Chelsea’s dwindling fortunes on the pitch – they were relegated from the original first division in 1979 – was matched by the club’s brush with bankruptcy and the growing racism and violence of its supporters. The clash at White Hart Lane in April 1975, when Tottenham and Chelsea fans fought on the pitch, made the national news and set the tone for a decade to come. Football hooliganism had arrived in earnest, and those who followed the west London side seemed to be its most keen enthusiasts. The hooligan crew, ‘the Chelsea Headhunters’, became the stuff of legend.

Ken Bates bought the troubled club for £1 in 1982, taking on its debts of £1.5m, and turned its fortunes around. The team returned to the top flight three years later, and since 1989 have enjoyed an unbroken spell there, eventually becoming title winners and an outfit of international renown.

Reversing the club’s decline necessitated dealing with the malign elements who came to watch the team every fortnight, and who caused mayhem throughout the land every other. The year Bates took control, at a game at Crystal Palace, Chelsea gave their first ever debut to a black player, Paul Canoville. As the substitute made his way on to the pitch he was booed by a section of his own supporters.

Then there was a home game against Sunderland in March 1985, when, as the next day’s Daily Mirror put it, ‘soccer reached sickening depths of savagery’. Bates, who called the home fans responsible for the riot ‘animals’ and ‘scum’, proceeded that year to erect electrified 12ft high perimeter fences around the stands – because ‘they work with farm animals.’ Only the intervention of the Greater London Council ensured that they were never turned on.

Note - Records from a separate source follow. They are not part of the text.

Lemma published_intent_admitted s intent t :
  reachable clk wall_clk hash_order s → (∀ n, clk n ≤ clk (S n)) →
  typed_config (sg_arb_config (st_config s)) → ac_order_quantity_lots (sg_arb_config (st_config s)) ≤ U64_MAX / 10000 →
  (∀ o, available_observation s o → typed_observation o ∧ po_event_revision o ≠ 0) →
  sp_published_intent (turn clk wall_clk hash_order s).1 = Some intent →
  let required := 200 * ac_order_quantity_lots (sg_arb_config (st_config s)) in
  ag_pending_capital_ticks <$> (st_active_group_by_id (turn clk wall_clk hash_order s).2 !! ic_group_intent_id (gi_context intent)) = Some required ∧
  (welcomes intent required t → (check_group_admission oms_clk intent t).1 = mkGroupAdmissionCheck true kREJECT_NONE required).
Proof.
  intros HI%reachable_inv Hclk Hty Hmax Hobs Hpub required.
  destruct (turn_spec clk wall_clk hash_order s HI) as [(m & s1 & _ & [_ [Hno _] _ _] & _)|H]; [congruence|].
  unfold polled in H. rewrite Hpub in H. destruct H as (o & Ha & [_ (T1 & T2 & T3 & T4) _ _ _ _ _] & [_ _ _ _ (candidate & required' & Hc & Hi & Hr & _ & Hg & _ & _)]).
  destruct (Hobs o Ha) as [Hto Hrev]. pose proof (inv_config s HI) as Hv. set (c := sg_arb_config (st_config s)) in *.
  destruct (accepted_selection c o _ _ Hty Hv Hto Hc) as ([e h] & -> & He & Hh & Hel & _ & Hhead & _).
  pose proof (sound_leg_usable _ _ _ _ _ He) as Ue. pose proof (sound_leg_usable _ _ _ _ _ Hh) as Uh. unfold usable_selection, tradable_price in Ue, Uh.
  destruct (valid_facts c Hty Hv) as ((Hq & _) & _). rewrite required_exact_capital in Hr by done. injection Hr as <-.
  apply intent_shape in Hi as (E1 & E2 & E3 & E4 & E5 & E6 & E7 & E8); [|done]. destruct (inv_ids s HI) as (Hpos & _).
  split; [rewrite E1, Hg; cbn; by rewrite lookup_insert_eq|]. intros Hw.
  assert (valid_timestamp_chain (gi_context intent) = true) as Hchain.
  { rewrite E1. unfold valid_timestamp_chain. cbn. pose proof (Hclk (st_clock_reads s)). pose proof (Hclk (S (st_clock_reads s))).
    pose proof (Hclk (S (S (st_clock_reads s)))). repeat (apply andb_true_iff; split); [by apply negb_true_iff, Z.eqb_neq|apply Z.leb_le; lia..]. }
  unfold valid_pair_header in Hhead. repeat (case_match; [done|]). guards.
  unfold check_group_admission, mbind, M_bind, gets. rewrite (preconditions_open intent required); try done; try lia;
    [|rewrite E1; cbn; done || lia..].
  cbn [now_ns fst]. rewrite check_risk_clock. apply risk_open; try done; try lia.
  - by rewrite E6, E7, E8.
  - rewrite E8. apply Hel.
  - apply (two_legs_pass intent t _ (candidate_of c o (paired c (e, h))) (ac_order_quantity_lots c) (st_next_group_intent_id s) E1 E2 eq_refl); try done.
    + by rewrite <- E1.
    + lia.
    + repeat (apply Forall_cons; split; [done|]). apply Forall_nil_2.
    + intros leg Hin. rewrite <- E1. by apply (we_routes _ _ _ Hw).
Qed.

(** C8: an intent that a reachable strategy publishes, on observations as shards make them and
    with a clock that does not run backwards, is admitted by an OMS that is open for trading
    on the same universe, has routes for the two markets, room, a fresh identity and the
    capital: no structural check fails.  The capital that the OMS then reserves is the
    capital that the strategy has set aside for the group. *)
Theorem strategy_intent_is_admitted s intent t :
  reachable clk wall_clk hash_order s → (∀ n, clk n ≤ clk (S n)) →
  typed_config (sg_arb_config (st_config s)) → ac_order_quantity_lots (sg_arb_config (st_config s)) ≤ U64_MAX / 10000 →
  (∀ o, available_observation s o → typed_observation o ∧ po_event_revision o ≠ 0) →
  sp_published_intent (turn clk wall_clk hash_order s).1 = Some intent →
  let required := 200 * ac_order_quantity_lots (sg_arb_config (st_config s)) in
  ag_pending_capital_ticks <$> (st_active_group_by_id (turn clk wall_clk hash_order s).2 !! ic_group_intent_id (gi_context intent)) = Some required ∧
  (welcomes intent required t → (check_group_admission oms_clk intent t).1 = mkGroupAdmissionCheck true kREJECT_NONE required).
Proof. exact (published_intent_admitted s intent t). Qed.
End Accepted.

(** The group that the demo strategy publishes, given to the demo OMS. *)
Definition demo_intent : GroupOrderIntent :=
  default default_GroupOrderIntent (sp_published_intent (turn demo_clock demo_wall_clock demo_order (demo 1)).1).

Lemma demo_available o : available_observation (demo 1) o → o = demo_observation.
Proof.
  intros (i & input & Hi & _ & Hin). assert (st_shard_inputs (demo 1) = demo_inputs) as E by (vm_compute; reflexivity).
  rewrite E in Hi. destruct i as [|i]; [|discriminate Hi]. injection Hi as <-. apply list_elem_of_singleton in Hin. congruence.
Qed.

Lemma demo_welcomes : welcomes OmsDemo.clock demo_intent 20000 (OmsDemo.pump (OmsDemo.trading_oms [] [])).
Proof.
  assert (∀ m, m ∈ [1; 2] → find_market_route m (OmsDemo.pump (OmsDemo.trading_oms [] [])) = Some (OmsDemo.route m)) as Hr.
  { intros m Hm. rewrite !elem_of_cons in Hm. destruct Hm as [->|[->|Hm]]; [vm_compute; reflexivity..|by apply not_elem_of_nil in Hm]. }
  assert (market <$> legs_of demo_intent = [1; 2]) as Hm by (vm_compute; reflexivity).
  assert (ic_event_id (gi_context demo_intent) = 7) as He by (vm_compute; reflexivity).
  split.
  - repeat split; vm_compute; reflexivity.
  - vm_compute. reflexivity.
  - exists (OmsDemo.queue 64). vm_compute. split; [reflexivity|discriminate].
  - vm_compute. discriminate.
  - vm_compute. split; [reflexivity|discriminate].
  - vm_compute. repeat split; discriminate.
  - vm_compute. reflexivity.
  - intros leg Hin. exists (OmsDemo.route (market leg)). rewrite He. split; [|split; reflexivity]. apply Hr. rewrite <- Hm. by apply list_elem_of_fmap_2.
  - vm_compute. split; discriminate.
Qed.

Lemma strategy_intent_is_admitted_witness :
  (check_group_admission OmsDemo.clock demo_intent (OmsDemo.pump (OmsDemo.trading_oms [] []))).1 = mkGroupAdmissionCheck true kREJECT_NONE 20000.
Proof.
  destruct (strategy_intent_is_admitted (Q' := Fifo) demo_clock OmsDemo.clock demo_wall_clock demo_order (demo 1) demo_intent
              (OmsDemo.pump (OmsDemo.trading_oms [] []))) as [_ H].
  - apply demo_reachable.
  - intros n. unfold demo_clock. lia.
  - apply sample_typed.
  - vm_compute. discriminate.
  - intros o ->%demo_available. split; [|vm_compute; discriminate].
    split; [| |vm_compute; discriminate..]; repeat (apply Forall_cons; split; [unfold typed_level, is_u64; cbn; lia|]); apply Forall_nil_2.
  - vm_compute. reflexivity.
  - assert (200 * ac_order_quantity_lots (sg_arb_config (st_config (demo 1))) = 20000) as E by (vm_compute; reflexivity). rewrite E in H. apply H.
    apply demo_welcomes.
Defined.
End StrategyAdmission.
(** The demo strategy has the settings of the document; so has this OMS, which is reconciled. *)
Import StrategyAdmission StrategySafety Risk Oms Admission.
Definition demo_oms : OmsState (Q := Fifo) :=
  (OmsDemo.pump (OmsDemo.trading_oms [] [])) ⟪ os_risk_config := make_oms_risk_config loaded ⟫ ⟪ os_venue_portfolio ::= λ v, v ⟪ vr_reconciled := true ⟫ ⟫.
Lemma demo_open : open_to OmsDemo.clock demo_intent 20000 demo_oms.
Proof.
  assert (∀ m, m ∈ [1; 2] → find_market_route m demo_oms = Some (OmsDemo.route m)) as Hr.
  { intros m Hm. rewrite !elem_of_cons in Hm. destruct Hm as [->|[->|Hm]]; [vm_compute; reflexivity..|by apply not_elem_of_nil in Hm]. }
  assert (market <$> legs_of demo_intent = [1; 2]) as Hm by (vm_compute; reflexivity).
  assert (ic_event_id (gi_context demo_intent) = 7) as He by (vm_compute; reflexivity).
  split.
  - repeat split; vm_compute; reflexivity.
  - vm_compute. reflexivity.
  - exists (OmsDemo.queue 64). vm_compute. split; [reflexivity|discriminate].
  - vm_compute. split; discriminate.
  - vm_compute. reflexivity.
  - intros leg Hin. exists (OmsDemo.route (market leg)). rewrite He. split; [|split; reflexivity]. apply Hr. rewrite <- Hm. by apply list_elem_of_fmap_2.
  - vm_compute. split; discriminate.
Qed.
Lemma configured_strategy_is_admitted_witness : (check_group_admission OmsDemo.clock demo_intent demo_oms).1 = mkGroupAdmissionCheck true kREJECT_NONE 20000.
Proof.
  assert (group_reservation (MonotonicArb.ac_order_quantity_lots (sc_monotonic_arb (ap_strategy loaded))) = 20000) as Eg by (vm_compute; reflexivity).
  destruct (configured_strategy_is_admitted (Q' := Fifo) demo_clock OmsDemo.clock demo_wall_clock demo_order "example" (Some "example"%string) loaded (demo 1) demo_intent demo_oms) as [_ H].
  - exact example_loads.
  - vm_compute. reflexivity.
  - vm_compute. discriminate.
  - apply demo_reachable.
  - vm_compute. reflexivity.
  - vm_compute. reflexivity.
  - intros n. unfold demo_clock. lia.
  - intros o ->%demo_available. split; [|vm_compute; discriminate].
    split; [| |vm_compute; discriminate..]; repeat (apply Forall_cons; split; [unfold MonotonicArbSound.typed_level, is_u64; cbn; lia|]); apply Forall_nil_2.
  - vm_compute. reflexivity.
  - rewrite Eg in H. apply H. apply demo_open.
Defined.

(** The process of the document: four shards, and room in all queues. *)
Import ControlPlane.
Definition room {T} : Fifo T := mkFifo 8 [] [] [].
Definition clock (n : nat) : Z := Z.of_nat n.
Definition getenv (name : string) : option string := Some "secret"%string.
Definition fresh : ControlState (Q := Fifo) :=
  make_control_plane clock [] room room [] [] (replicate 4 (Some room)) (replicate 4 (Some [])) None (Some room) (Some []) (Some room) (Some []) (Some room) (Some [])
    (make_required_components loaded) (make_synthetic_session_config (ap_runtime loaded)).
Definition outcome : option string * ControlState (Q := Fifo) := start_components clock id UniverseInstall.insertion_sort getenv loaded 4 None room fresh.
Lemma components_are_started_in_order_witness : ∃ u, us_version u = 1 ∧
  to_oms outcome.2 = [CtApplyOrderRouteUniverse (Some (build_order_route_universe u))] ∧
  to_rest outcome.2 = [CrApplyOrderRouteUniverse (Some (build_order_route_universe u)); CrEnable] ∧
  to_feed outcome.2 = [CpApplyOrderRouteUniverse (Some (build_order_route_universe u)); CpConnect] ∧
  to_io outcome.2 = [CiApplyUniverseSnapshot (Some u); CiConnect].
Proof.
  assert (Z.of_nat (length (cp_control_to_shard_queues fresh)) ≤ U32_MAX) as E1 by (vm_compute; discriminate).
  assert (start_components clock id UniverseInstall.insertion_sort getenv loaded 4 None room fresh = (None, outcome.2)) as E2 by (vm_compute; reflexivity).
  destruct (components_are_started_in_order (Q := Fifo) clock id UniverseInstall.insertion_sort getenv loaded 4 None room fresh outcome.2 E1 E2)
    as (built & u & _ & Eu & _ & H1 & H2 & H3 & H4).
  assert (to_oms fresh = [] ∧ to_rest fresh = [] ∧ to_feed fresh = [] ∧ to_io fresh = [] ∧ cp_next_universe_version fresh = 1) as (F1 & F2 & F3 & F4 & F5)
    by (vm_compute; split_and!; reflexivity).
  assert (order_graph_enabled loaded = true ∧ or_enable_order_rest (ka_order_rest (ap_kalshi loaded)) = true ∧
    pf_enable_private_order_feed (ka_private_order_feed (ap_kalshi loaded)) = true ∧ md_enable_market_data (ka_market_data (ap_kalshi loaded)) = true) as (O1 & O2 & O3 & O4)
    by (vm_compute; split_and!; reflexivity).
  unfold oms_commands, rest_commands, feed_commands, io_commands in *. rewrite O1, F1 in H1. rewrite O2, F2 in H2. rewrite O3, F3 in H3. rewrite O4, F4 in H4.
  exists u. split; [rewrite Eu, F5; reflexivity|]. split; [exact H1|]. split; [exact H2|]. split; [exact H3|exact H4].
Defined.
End ConfigDemo.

As someone who used to go to Chelsea games, home and away, regularly from 1987 to 1993, I remember well those perimeter fences, that crumbling stadium, the air of decay, that prevalent and vocal nasty element. I remember one fan, a regular at my local pub, who used to boast his part in the trashing of a Leeds ‘football special’ supporters train back in the early 1970s, and then setting it on fire.

Of course, most Chelsea fans weren’t like that. But there was an unquestionable air of menace attached to the club. Indeed, in retrospect, that was the initial allure for this shy and bespectacled teenager, whose real motive for following the team was to impress my peers, to show that I could mix it effortlessly with the ruffians who stood at the notorious Shed end.

One memory which particularly stuck was at a game in 1989 against Bradford City. This was just after the controversy surrounding The Satanic Affairs had erupted, and when Muslims in that place in West Yorkshire had voiced support for the Ayatollah Khomeini’s fatwah. The response by the bad boys at the back of the Shed was to start chanting ‘there’s only one Salman Rushdie’, followed by ‘Bradford’s full of Pakis’.

The explicit racism voiced in concert that day, seemingly challenged by nobody, was indicative of the times. Unsurprisingly, I can’t recall ever seeing a black or Asian face on the stands at Stamford Bridge in the 1980s.

That reality has changed markedly there and at all English football grounds, as the mentality of the game’s supporters has evolved in step with that of the populace in general. In the past forty years, this country has become more tolerant and accepting than some of us could have ever foreseen. Ken Bates sought to address that particular problem at Chelsea, but in truth, things were starting to change for the better everywhere anyway.